フリースクール勤務時代に出会った、とある男の子がいます。
私が勤務を始めていちばん最初に出会った子でした。
当時彼は中学2年生。事前に聞いた情報によると、家庭環境も厳しく、中学校は最初の頃少し通った程度であとはずっと不登校。
小学校も実はまともに通っていないとか・・・。
なかなか手ごわそうな相手だな、と思いながら初対面の時を迎えました。そして予想通り、挨拶をした私に対して、
今風に言うなら塩対応とでもいうのでしょうか、ひと言も口をきいてくれずそっぽを向かれました。

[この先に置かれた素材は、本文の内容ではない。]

(* ===== verification/BlobFacts.v ===== *)
(** Lemmas on the wire format: byte strings and integers, alignment, UTF-8, one
    attribute written and read back. *)

From Stdlib Require Import ZArith NArith Lia Ascii.
From Stdlib Require Import Floats.SpecFloat.
From S2P Require Import Prelude Text Json Blob.

Local Open Scope N_scope.

Lemma Done_inj {A} (a b : A) : Done a = Done b -> a = b.
Proof. by intros [= ->]. Qed.

(** ** Slices and alignment *)

Lemma slice_ok {A} (l : list A) a b : (a <= b)%nat -> (b <= length l)%nat ->
  slice l a b = Done (take (b - a) (drop a l)).
Proof.
  intros H1 H2. unfold slice. by rewrite (proj2 (Nat.leb_le _ _) H1), (proj2 (Nat.leb_le _ _) H2).
Qed.

Lemma slice_app {A} (x y z : list A) a b : length x = a -> (a + length y)%nat = b ->
  slice (x ++ y ++ z) a b = Done y.
Proof.
  intros <- <-. rewrite slice_ok; rewrite ?length_app; [|lia|lia].
  rewrite drop_app_length. replace (length x + length y - length x)%nat with (length y) by lia.
  by rewrite take_app_length.
Qed.

Lemma align_eq n : align n = (n + 3) / 4 * 4.
Proof.
  unfold align, BLOB_ATTR_ALIGN. replace (n + 4 - 1) with (n + 3) by lia.
  change (4 - 1) with (N.ones 2). rewrite N.ldiff_ones_r, N.shiftr_div_pow2, N.shiftl_mul_pow2.
  reflexivity.
Qed.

・・・今後この彼とうまく関係を築いていけるのだろうか・・・内心とっても不安だった私でしたが、
その後のフリースクールの日々で、否定せずに話を聞き、基本的には全肯定で受容する姿勢で接していた事が良かったのか、
結果的にその彼とは自分でも驚くほど親しい間柄となったのでした。
そんな彼も中学校を卒業し、新しい学校へと進学しました。
そして彼がフリースクールを卒業した数か月後、私はフリースクール勤務を辞める事になりました。

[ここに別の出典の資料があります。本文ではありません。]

(** The header of a field is read back. *)
Lemma decode_payload levels ty name data : wire_name name ->
  let a := {| a_id := ty; a_extended := true; a_data := blobmsg_payload name data |} in
  decode_at levels a
  = let! v := decode_value (match levels with O => None | S n => Some (decode_at n) end) a data in
    Done (name, v).
Proof.
  intros [Hu Hn] a.
  set (n := N.of_nat (length (bytes_of name))). set (hdr := align (2 + n + 1)).
  assert (Hlen : n < 65536) by (subst n; by rewrite length_bytes_of).
  destruct (align_bounds (2 + n + 1)) as [[Ha _] _]. fold hdr in Ha.
  assert (Hp : blobmsg_payload name data
    = to_be 2 n ++ bytes_of name ++ repeat 0 (N.to_nat hdr - (2 + N.to_nat n)) ++ data).
  { unfold blobmsg_payload. fold n. fold hdr. rewrite length_app, length_to_be, N.mod_small by done.
    rewrite <- !app_assoc. subst n. by rewrite Nat2N.id. }
  assert (Hnn : N.to_nat n = length (bytes_of name)) by (subst n; apply Nat2N.id).
  assert (Hl : length (blobmsg_payload name data) = (N.to_nat hdr + length data)%nat).
  { rewrite Hp, !length_app, length_to_be, repeat_length. lia. }
  destruct levels as [|levels]; cbn [decode_at]; subst a; cbn [a_extended a_data negb].
  all: rewrite Hl; destruct (Nat.ltb_spec (N.to_nat hdr + length data) 3); [lia|].
  all: rewrite Hp at 1; change (to_be 2 n ++ ?r) with ([] ++ to_be 2 n ++ r);
       rewrite slice_app by (by rewrite ?length_to_be); cbn [obind].
  all: rewrite from_to_be; change (256 ^ N.of_nat 2) with 65536; rewrite N.mod_small by done;
       fold hdr.
  all: destruct (N.ltb_spec (N.of_nat (N.to_nat hdr + length data)) hdr); [lia|].
  all: rewrite Hp at 1; rewrite slice_app by (rewrite ?length_to_be; lia); cbn [obind]; rewrite Hu.
  all: rewrite Hp at 1; rewrite <- (app_nil_r data) at 1; rewrite !app_assoc;
       rewrite <- (app_assoc _ data), slice_app; [done| |rewrite <- Nat.add_comm; lia].
  all: rewrite !length_app, length_to_be, repeat_length; lia.
Qed.

(** The encoding of the elements of an array. *)
Fixpoint put_items (l : list value) : outcome (list N) :=
  match l with
  | [] => Done []
  | x :: l => let! a := blobmsg_put_json "" x in let! b := put_items l in Done (a ++ b)
  end.

Lemma put_array name l : blobmsg_put_json name (VArray l)
  = let! inner := put_items l in blobmsg_put_raw BlobmsgType.ARRAY name inner.
Proof. reflexivity. Qed.

Lemma put_object name m : blobmsg_put_json name (VObject m)
  = let! inner := blobmsg_table m in blobmsg_put_raw BlobmsgType.TABLE name inner.
Proof. reflexivity. Qed.

(** [bs] is one field: read back as the attribute [a], whatever follows. *)
Definition reads_as (bs : list N) (a : Attr) : Prop :=
  forall rest, parse_attrs (bs ++ rest) = let! l := parse_attrs rest in Done (a :: l).

Lemma raw_reads ty name data bs : blobmsg_put_raw ty name data = Done bs ->
  N.of_nat (length bs) < two32 ->
  reads_as bs {| a_id := ty; a_extended := true; a_data := blobmsg_payload name data |}
  /\ (length data <= length bs)%nat.
Proof.
  intros H Hl. split; [intros rest; by apply parse_put|].
  destruct (put_attr_bytes _ _ _ _ H Hl) as (_ & _ & -> & _).
  unfold blobmsg_payload. rewrite !length_app. lia.
Qed.

(** The fields of a table (or the elements of an array), one by one. *)
Definition field_ok (levels : nat) (kv : string * value) : Prop :=
  forall bs, blobmsg_put_json kv.1 kv.2 = Done bs -> N.of_nat (length bs) < two32 ->
    exists a, reads_as bs a /\ decode_at levels a = Done kv.

Lemma fields_ok levels m : Forall (field_ok levels) m -> forall bs,
  blobmsg_table m = Done bs -> N.of_nat (length bs) < two32 ->
  exists l, parse_attrs bs = Done l /\ traverse (decode_at levels) l = Done m.
Proof.
  induction 1 as [|[k v] m Hkv _ IH]; intros bs; cbn [blobmsg_table].
  { intros <-%Done_inj _. by exists []. }
  destruct (blobmsg_put_json k v) as [x| |] eqn:Ex; try done. cbn [obind].
  destruct (blobmsg_table m) as [y| |] eqn:Ey; try done. cbn [obind].
  intros <-%Done_inj Hl. rewrite length_app in Hl.
  destruct (Hkv x Ex) as (a & Ha & Hd); [lia|].
  destruct (IH y eq_refl) as (l & Hy & Ht); [lia|].
  exists (a :: l). rewrite (Ha y), Hy. split; [done|]. cbn [traverse].
  rewrite Hd. cbn [obind]. by rewrite Ht.
Qed.

Lemma items_table l : put_items l = blobmsg_table (map (pair "") l).
Proof. induction l as [|x l IH]; cbn; [done|]. by rewrite IH. Qed.

Lemma jint_of_i64 n i : as_i64 (VNumber n) = Some i ->
  (forall x, n = PosInt x -> x < 2 ^ 63) -> (forall z, n = NegInt z -> (z < 0)%Z) ->
  jint i = VNumber n.
Proof.
  unfold as_i64, jint. destruct n as [x|z|f]; try done.
  - intros H Hx _. rewrite (proj2 (N.ltb_lt x (2 ^ 63)) (Hx x eq_refl)) in H. injection H as <-.
    destruct (Z.ltb_spec (Z.of_N x) 0); [lia|]. by rewrite N2Z.id.
  - intros [= <-] _ Hz. specialize (Hz z eq_refl). by destruct (Z.ltb_spec z 0); [|lia].
Qed.

Lemma decode_int nested a d : a_id a = BlobmsgType.INT32 -> length d = 4%nat ->
  decode_value nested a d = Done (jint (to_signed 4 (from_be d))).
Proof. intros H Hd. unfold decode_value, fixed. rewrite H, Hd. reflexivity. Qed.

Lemma decode_long nested a d : a_id a = BlobmsgType.INT64 -> length d = 8%nat ->
  decode_value nested a d = Done (jint (to_signed 8 (from_be d))).
Proof. intros H Hd. unfold decode_value, fixed. rewrite H, Hd. reflexivity. Qed.

Lemma decode_double nested a f : a_id a = BlobmsgType.DOUBLE -> canonical f ->
  decode_value nested a (to_be 8 (f64_to_bits f)) = Done (VNumber (Float f)).
Proof.
  intros H Hc. destruct (f64_roundtrip f Hc) as [Hb Hf].
  set (d := to_be 8 (f64_to_bits f)).
  assert (Hd : length d = 8%nat) by apply length_to_be.
  assert (Hv : decode_value nested a d = Done (match number_from_f64 (f64_from_bits (from_be d)) with
    | Some n => VNumber n | None => VNull end)) by (unfold decode_value, fixed; rewrite H, Hd; reflexivity).
  rewrite Hv. subst d. rewrite from_to_be, N.mod_small by exact Hb. rewrite Hf. by destruct f.
Qed.

(** Every value of the wire, as a field, is read back as it was. *)
Lemma put_reads levels v : wire levels v -> forall name, wire_name name -> field_ok levels (name, v).
Proof.
  revert levels. induction v as [|b|n|s|l IH|m IH] using value_rect_strong;
    intros levels Hw name Hn bs; cbn [fst snd].
  - intros H Hl. destruct (raw_reads _ _ _ _ H Hl) as [Hr _]. eexists. split; [exact Hr|].
    by rewrite decode_payload.
  - intros H Hl. destruct (raw_reads _ _ _ _ H Hl) as [Hr _]. eexists. split; [exact Hr|].
    rewrite decode_payload by done. by destruct b.
  - cbn [blobmsg_put_json]. destruct (as_i64 (VNumber n)) as [i|] eqn:Ei.
    + assert (Hj : jint i = VNumber n).
      { apply jint_of_i64; [done| |]; intros ? ->; inversion Hw; subst; [done|lia]. }
      assert (Hi : (- 2 ^ 63 <= i < 2 ^ 63)%Z).
      { revert Ei. unfold as_i64. inversion Hw; subst.
        - rewrite (proj2 (N.ltb_lt _ _)) by done. intros [= <-]. change (2 ^ 63)%Z with (Z.of_N (2 ^ 63)). lia.
        - intros [= <-]. lia.
        - done. }
      destruct (_ && _) eqn:E32; intros H Hl; destruct (raw_reads _ _ _ _ H Hl) as [Hr _];
        eexists; (split; [exact Hr|]); rewrite decode_payload by done.
      * apply andb_true_iff in E32 as [E1%Z.leb_le E2%Z.ltb_lt].
        rewrite decode_int, from_to_be, N.mod_small by (done || apply (of_signed_bound 4)).
        cbn [obind]. rewrite signed_roundtrip; [by rewrite Hj|cbn; lia|lia].
      * rewrite decode_long, from_to_be, N.mod_small by (done || apply (of_signed_bound 8)).
        cbn [obind]. rewrite signed_roundtrip; [by rewrite Hj|cbn; lia|lia].
    + intros H Hl. destruct (raw_reads _ _ _ _ H Hl) as [Hr _]. eexists. split; [exact Hr|].
      rewrite decode_payload by done. inversion Hw; subst.
      { revert Ei. unfold as_i64. by rewrite (proj2 (N.ltb_lt _ _)). }
      { done. }
      cbn [f64_of_number]. by rewrite decode_double.
  - cbn [blobmsg_put_json]. intros H Hl. destruct (raw_reads _ _ _ _ H Hl) as [Hr _].
    eexists. split; [exact Hr|]. rewrite decode_payload by done. inversion Hw as [| | | | |? ? Hu Hz| |]; subst.
    unfold decode_value. cbn. by rewrite before_nul_app, Hu.
  - rewrite put_array, items_table. inversion Hw as [| | | | | |k ? Hf|]; subst.
    destruct (blobmsg_table _) as [inner| |] eqn:E; try done. cbn [obind].
    intros H Hl. destruct (raw_reads _ _ _ _ H Hl) as [Hr Hd].
    eexists. split; [exact Hr|]. rewrite decode_payload by done.
    destruct (fields_ok k (map (pair "") l)) with (bs := inner) as (as_ & Hp & Ht); [|done|lia|].
    { clear -IH Hf. induction IH as [|v l Hv _ IHl]; [constructor|]. apply list.Forall_cons in Hf as [Hv' Hf'].
      constructor; [by apply Hv; [|split; vm_compute]|auto]. }
    unfold decode_value. cbn [a_id]. change (BlobmsgType.ARRAY =? BlobmsgType.UNSPEC) with false.
    cbn [orb N.eqb Pos.eqb BlobmsgType.ARRAY]. rewrite Hp. cbn [obind]. rewrite Ht. cbn [obind].
    rewrite map_map. cbn. by rewrite map_id.
  - rewrite put_object. inversion Hw as [| | | | | | |k ? Hs Hf]; subst.
    destruct (blobmsg_table m) as [inner| |] eqn:E; try done. cbn [obind].
    intros H Hl. destruct (raw_reads _ _ _ _ H Hl) as [Hr Hd].
    eexists. split; [exact Hr|]. rewrite decode_payload by done.
    destruct (fields_ok k m) with (bs := inner) as (as_ & Hp & Ht); [|done|lia|].
    { clear -IH Hf. induction IH as [|[x v] m Hv _ IHl]; [constructor|].
      apply list.Forall_cons in Hf as [[Hn' Hv'] Hf']. constructor; [by apply Hv|auto]. }
    unfold decode_value. cbn [a_id]. change (BlobmsgType.TABLE =? BlobmsgType.UNSPEC) with false.
    change ((BlobmsgType.TABLE =? BlobmsgType.ARRAY) || (BlobmsgType.TABLE =? BlobmsgType.TABLE)) with true.
    cbv iota. rewrite Hp. cbn [obind]. rewrite Ht. cbn [obind].
    change (BlobmsgType.TABLE =? BlobmsgType.ARRAY) with false. cbv iota.
    by rewrite object_of_sorted.
Qed.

その後の彼の様子は何も分かりませんが、たまにフリースクールには遊びに来ているようでした。
そんなある日、通勤途中の道で彼の姿を偶然見かけるようになりました。
私の通勤路上に彼の学校はあります。
久しぶりに見た彼は友達と楽しそうに話をしながら歩いていました。
彼の自宅から学校まではかなり遠いだろうに、友達と歩いて通学しているようでした。
車やバスなどではなく、自分の足で歩いて、自力で通っている・・・そのことにも非常に驚きました。
ある日は自転車で通学し、またある日は傘もささずに、小雨に打たれながら渋ーい顔をして歩いている・・・。
そんな彼の様子を、私は万感胸に迫る思いで見ていました。
なぜならば私が彼と出会った当初は、本当に頼りなさげで、どこか心許なく、脆くも崩れ去ってしまいそうなほどの
あやうさすら感じられた子でした。
しかし今私が目にしている彼は、その当時の姿など微塵たりとも感じられず、ちょっと大人びて、頼りがいもありそうな、
立派な青年そのものです。つい数年前まではあんなに幼なかったのに・・・。
たったの数年で人はこんなにも変われるのか・・・と心の底から感激しました。
正直に言うと(大変失礼ながら)フリースクールに在籍していた当時の彼の様子から、
とても再び学校に通えるようになるとは思えない事もしばしばでした。仮に通ったとしても卒業までもつのか・・・。
しかし今彼が立派に成長した姿を見るにつけ、フリースクールで彼が先生たちや周りの友人たちから受け取ったものは
間違っていない、そう確信を抱かせてくれました。
彼は私にとって、とても印象に残っている子ですが、ますます忘れられない存在となりました。